* _Work request_
Begin with the line in which "monad; a [throw]" appears and end with the final line of the entries. Retype each one exactly and add nothing.

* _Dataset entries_

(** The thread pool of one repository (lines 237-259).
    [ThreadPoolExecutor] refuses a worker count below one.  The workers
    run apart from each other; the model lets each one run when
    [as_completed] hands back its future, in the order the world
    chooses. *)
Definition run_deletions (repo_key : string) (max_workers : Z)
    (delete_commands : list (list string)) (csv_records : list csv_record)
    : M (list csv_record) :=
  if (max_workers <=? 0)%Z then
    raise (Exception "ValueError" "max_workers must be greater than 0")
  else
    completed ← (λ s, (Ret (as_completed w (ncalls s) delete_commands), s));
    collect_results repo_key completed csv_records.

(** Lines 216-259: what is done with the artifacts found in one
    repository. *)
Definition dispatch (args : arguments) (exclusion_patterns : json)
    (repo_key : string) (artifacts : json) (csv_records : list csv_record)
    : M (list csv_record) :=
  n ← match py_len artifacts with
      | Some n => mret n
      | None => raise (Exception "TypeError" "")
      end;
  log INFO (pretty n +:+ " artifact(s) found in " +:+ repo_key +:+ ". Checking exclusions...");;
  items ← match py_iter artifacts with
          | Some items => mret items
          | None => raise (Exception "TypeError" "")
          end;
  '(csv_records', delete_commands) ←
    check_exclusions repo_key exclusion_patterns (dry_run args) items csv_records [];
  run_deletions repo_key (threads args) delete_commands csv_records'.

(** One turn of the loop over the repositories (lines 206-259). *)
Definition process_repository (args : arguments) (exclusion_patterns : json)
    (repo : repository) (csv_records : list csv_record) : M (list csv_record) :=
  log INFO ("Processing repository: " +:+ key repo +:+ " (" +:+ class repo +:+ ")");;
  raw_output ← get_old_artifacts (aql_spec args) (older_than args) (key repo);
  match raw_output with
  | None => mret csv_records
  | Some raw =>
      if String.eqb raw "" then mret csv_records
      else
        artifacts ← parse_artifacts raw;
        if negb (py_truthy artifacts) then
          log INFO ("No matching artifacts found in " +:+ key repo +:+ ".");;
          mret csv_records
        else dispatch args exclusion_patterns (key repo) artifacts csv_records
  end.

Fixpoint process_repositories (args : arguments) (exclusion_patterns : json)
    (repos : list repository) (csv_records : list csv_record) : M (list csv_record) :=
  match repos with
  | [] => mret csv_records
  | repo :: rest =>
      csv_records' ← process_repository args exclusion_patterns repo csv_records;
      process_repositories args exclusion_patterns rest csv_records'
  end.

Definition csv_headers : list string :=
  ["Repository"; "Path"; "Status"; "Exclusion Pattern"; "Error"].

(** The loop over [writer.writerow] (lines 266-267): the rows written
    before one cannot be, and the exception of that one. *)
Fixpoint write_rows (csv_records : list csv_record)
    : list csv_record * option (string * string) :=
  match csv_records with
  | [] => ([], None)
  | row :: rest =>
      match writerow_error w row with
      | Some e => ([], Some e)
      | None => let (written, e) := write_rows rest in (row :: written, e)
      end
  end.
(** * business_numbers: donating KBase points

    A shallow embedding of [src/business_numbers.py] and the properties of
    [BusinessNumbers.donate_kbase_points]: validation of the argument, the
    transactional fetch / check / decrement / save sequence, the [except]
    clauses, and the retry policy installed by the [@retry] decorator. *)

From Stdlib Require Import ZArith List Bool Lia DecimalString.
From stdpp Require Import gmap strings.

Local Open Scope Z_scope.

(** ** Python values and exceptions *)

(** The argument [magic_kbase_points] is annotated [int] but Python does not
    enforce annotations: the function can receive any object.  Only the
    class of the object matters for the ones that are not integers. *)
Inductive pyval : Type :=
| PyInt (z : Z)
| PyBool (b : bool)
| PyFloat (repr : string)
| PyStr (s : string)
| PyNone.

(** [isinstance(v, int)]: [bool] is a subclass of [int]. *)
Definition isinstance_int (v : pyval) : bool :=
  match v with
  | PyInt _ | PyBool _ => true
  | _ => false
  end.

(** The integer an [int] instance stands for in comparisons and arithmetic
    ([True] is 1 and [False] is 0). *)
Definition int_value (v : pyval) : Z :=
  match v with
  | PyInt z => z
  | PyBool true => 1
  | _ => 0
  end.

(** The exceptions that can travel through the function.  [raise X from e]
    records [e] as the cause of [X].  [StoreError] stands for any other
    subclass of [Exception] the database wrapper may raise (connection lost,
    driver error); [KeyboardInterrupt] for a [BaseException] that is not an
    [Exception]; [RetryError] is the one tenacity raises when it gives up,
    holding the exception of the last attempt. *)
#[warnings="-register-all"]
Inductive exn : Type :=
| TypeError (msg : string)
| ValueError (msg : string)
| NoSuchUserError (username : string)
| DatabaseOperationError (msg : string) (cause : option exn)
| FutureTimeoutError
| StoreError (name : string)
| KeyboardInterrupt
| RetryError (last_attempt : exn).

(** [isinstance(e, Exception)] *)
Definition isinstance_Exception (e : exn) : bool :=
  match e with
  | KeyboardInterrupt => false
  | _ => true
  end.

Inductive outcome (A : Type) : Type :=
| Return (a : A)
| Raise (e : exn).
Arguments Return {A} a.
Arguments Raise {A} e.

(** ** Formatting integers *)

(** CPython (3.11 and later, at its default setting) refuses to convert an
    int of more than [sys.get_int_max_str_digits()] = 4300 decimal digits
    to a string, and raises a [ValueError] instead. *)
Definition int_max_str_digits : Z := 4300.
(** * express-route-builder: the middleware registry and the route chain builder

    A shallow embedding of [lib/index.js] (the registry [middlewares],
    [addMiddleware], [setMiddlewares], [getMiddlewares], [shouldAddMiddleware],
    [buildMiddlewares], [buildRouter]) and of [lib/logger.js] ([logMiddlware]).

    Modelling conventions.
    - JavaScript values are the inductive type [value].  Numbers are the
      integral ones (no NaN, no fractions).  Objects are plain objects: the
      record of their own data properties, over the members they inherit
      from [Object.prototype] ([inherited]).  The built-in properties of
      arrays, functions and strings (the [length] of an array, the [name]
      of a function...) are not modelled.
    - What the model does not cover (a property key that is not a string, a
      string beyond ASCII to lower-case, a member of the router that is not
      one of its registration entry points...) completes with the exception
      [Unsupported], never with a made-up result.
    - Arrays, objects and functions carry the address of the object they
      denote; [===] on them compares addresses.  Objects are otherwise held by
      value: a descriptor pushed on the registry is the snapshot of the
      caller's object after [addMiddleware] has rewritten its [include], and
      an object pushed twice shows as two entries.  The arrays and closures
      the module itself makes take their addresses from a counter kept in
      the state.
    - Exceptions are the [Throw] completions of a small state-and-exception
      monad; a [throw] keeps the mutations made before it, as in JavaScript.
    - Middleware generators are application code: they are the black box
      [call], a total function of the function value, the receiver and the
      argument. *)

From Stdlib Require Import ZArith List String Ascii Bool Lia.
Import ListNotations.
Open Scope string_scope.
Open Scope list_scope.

* _Task response_
      monad; a [throw] keeps the mutations made before it, as in JavaScript.
    - Middleware generators are application code: they are the black box
      [call], a total function of the function value, the receiver and the
      argument. *)

From Stdlib Require Import ZArith List String Ascii Bool Lia.
Import ListNotations.
Open Scope string_scope.
Open Scope list_scope.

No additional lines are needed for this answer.